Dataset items
(** ** Writing the key files *)

(** C5: every run of a key creation, whatever fails and wherever, does a
    prefix of one sequence of file operations, in which each of the two
    payloads is written in full to a temporary file that is then renamed to
    its destination; the files are changed by the two renames only, so that
    a destination holds what it held before the call or the whole payload,
    and every other path is left as it was. *)
Theorem creation_writes_are_atomic
    (E : Externals) fuel filepath bits password w :
  (let w' :=
     final (generate_and_write_rsa_keypair E fuel filepath bits password) w in
   match generate_rsa_key E bits with
   | Ok key =>
       let path := effective_path w filepath key in
       let pub := encode_utf8 E (public (keyval key)) in
       atomic_run w w' path pub (genuine_rsa_payload E key) /\
       forall q,
         files w' !! q = files w !! q \/
         (q = path ++ ".pub" /\ files w' !! q = Some pub) \/
         (q = path /\
          exists priv,
            genuine_rsa_payload E key priv /\ files w' !! q = Some priv)
   | Err _ => files w' = files w /\ file_events w w' = []
   end) /\
  (let w' :=
     final (generate_and_write_ed25519_keypair E fuel filepath password) w in
   match generate_ed25519_key E with
   | Ok key =>
       let path := effective_path w filepath key in
       let pub := encode_utf8 E (json_dumps E (public_envelope key)) in
       atomic_run w w' path pub (genuine_encrypted_payload E key) /\
       forall q,
         files w' !! q = files w !! q \/
         (q = path ++ ".pub" /\ files w' !! q = Some pub) \/
         (q = path /\
          exists priv,
            genuine_encrypted_payload E key priv /\
            files w' !! q = Some priv)
   | Err _ => files w' = files w /\ file_events w w' = []
   end) /\
  (let w' :=
     final (generate_and_write_ecdsa_keypair E fuel filepath password) w in
   match generate_ecdsa_key E with
   | Ok key =>
       let path := effective_path w filepath key in
       let pub := encode_utf8 E (json_dumps E (public_envelope key)) in
       atomic_run w w' path pub (genuine_encrypted_payload E key) /\
       forall q,
         files w' !! q = files w !! q \/
         (q = path ++ ".pub" /\ files w' !! q = Some pub) \/
         (q = path /\
          exists priv,
            genuine_encrypted_payload E key priv /\
            files w' !! q = Some priv)
   | Err _ => files w' = files w /\ file_events w w' = []
   end).
Proof.
  split; [|split]; cbv zeta.
  - pose proof (rsa_creation_runs E fuel filepath bits password w) as H.
    cbv zeta in H. destruct H as [H _].
    destruct (generate_rsa_key E bits); [|exact H].
    split; [exact H|apply atomic_run_destinations; exact H].
  - pose proof (ed25519_creation_runs E fuel filepath password w) as H.
    cbv zeta in H. destruct H as [H _].
    destruct (generate_ed25519_key E); [|exact H].
    split; [exact H|apply atomic_run_destinations; exact H].
  - pose proof (ecdsa_creation_runs E fuel filepath password w) as H.
    cbv zeta in H. destruct H as [H _].
    destruct (generate_ecdsa_key E); [|exact H].
    split; [exact H|apply atomic_run_destinations; exact H].
Qed.

(** C7: a key creation called without a file path ([None] or the empty
    string) writes the private half to the key's [keyid] joined to the
    current working directory, the public half to that path followed by
    [.pub], and returns that path. *)
Theorem default_filepath_is_cwd_keyid
    (E : Externals) fuel filepath bits password w pw :
  filepath = None \/ filepath = Some "" ->
  0 < fuel ->
  (forall key priv payload,
      rsa_creation_ready E w filepath bits password key priv pw payload ->
      let path := os_path_join (cwd w) (keyid key) in
      let w' :=
        final (generate_and_write_rsa_keypair E fuel filepath bits password)
          w in
      outcome (generate_and_write_rsa_keypair E fuel filepath bits password)
        w = Ret path /\
      files w' !! path = Some (encode_utf8 E payload) /\
      files w' !! (path ++ ".pub")
      = Some (encode_utf8 E (public (keyval key)))) /\
  (forall key encrypted,
      envelope_creation_ready E (generate_ed25519_key E) w filepath password
        key pw encrypted ->
      let path := os_path_join (cwd w) (keyid key) in
      let w' :=
        final (generate_and_write_ed25519_keypair E fuel filepath password)
          w in
      outcome (generate_and_write_ed25519_keypair E fuel filepath password)
        w = Ret path /\
      files w' !! path = Some (encode_utf8 E encrypted) /\
      files w' !! (path ++ ".pub")
      = Some (encode_utf8 E (json_dumps E (public_envelope key)))) /\
  (forall key encrypted,
      envelope_creation_ready E (generate_ecdsa_key E) w filepath password
        key pw encrypted ->
      let path := os_path_join (cwd w) (keyid key) in
      let w' :=
        final (generate_and_write_ecdsa_keypair E fuel filepath password)
          w in
      outcome (generate_and_write_ecdsa_keypair E fuel filepath password)
        w = Ret path /\
      files w' !! path = Some (encode_utf8 E encrypted) /\
      files w' !! (path ++ ".pub")
      = Some (encode_utf8 E (json_dumps E (public_envelope key)))).
Proof.
  intros Hfp Hfuel.
  assert (Hpath : forall key,
             effective_path w filepath key
             = os_path_join (cwd w) (keyid key)).
  { intros key. destruct Hfp as [-> | ->]; reflexivity. }
  split; [|split].
  - intros key priv payload Hready.
    pose proof (rsa_creation_success E fuel filepath bits password w key priv
                  pw payload Hready Hfuel) as H.
    cbv zeta in H. rewrite Hpath in H. destruct H as (Ho & Hfiles & _).
    cbv zeta. rewrite Hfiles, files_after_private, files_after_public.
    split; [exact Ho|split; reflexivity].
  - intros key encrypted Hready.
    pose proof (ed25519_creation_success E fuel filepath password w key pw
                  encrypted Hready Hfuel) as H.
    cbv zeta in H. rewrite Hpath in H. destruct H as (Ho & Hfiles & _).
    cbv zeta. rewrite Hfiles, files_after_private, files_after_public.
    split; [exact Ho|split; reflexivity].
  - intros key encrypted Hready.
    pose proof (ecdsa_creation_success E fuel filepath password w key pw
                  encrypted Hready Hfuel) as H.
    cbv zeta in H. rewrite Hpath in H. destruct H as (Ho & Hfiles & _).
    cbv zeta. rewrite Hfiles, files_after_private, files_after_public.
    split; [exact Ho|split; reflexivity].
Qed.

Lemma default_filepath_is_cwd_keyid_witness :
  let w := Toy.world ∅ [] in
  let w' :=
    final (generate_and_write_rsa_keypair Toy.externals 1 None 3072
             (Some "pw")) w in
  outcome (generate_and_write_rsa_keypair Toy.externals 1 None 3072
             (Some "pw")) w = Ret "/home/alice/1a2b3c" /\
  files w' !! "/home/alice/1a2b3c" = Some "pem<pw>PRIVATE" /\
  files w' !! "/home/alice/1a2b3c.pub" = Some "PUBLIC".
Proof.
  intros w.
  destruct (default_filepath_is_cwd_keyid Toy.externals 1 None 3072
              (Some "pw") w "pw") as (Hrsa & _).
  - left. reflexivity.
  - lia.
  - apply (Hrsa (Toy.key "rsa") "PRIVATE" "pem<pw>PRIVATE").
    repeat split; reflexivity.
Defined.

Prompt
Copy every line in the records above that contains the word "Hfuel".

Answer for the task
  intros Hfp Hfuel.
                  pw payload Hready Hfuel) as H.
                  encrypted Hready Hfuel) as H.
                  encrypted Hready Hfuel) as H.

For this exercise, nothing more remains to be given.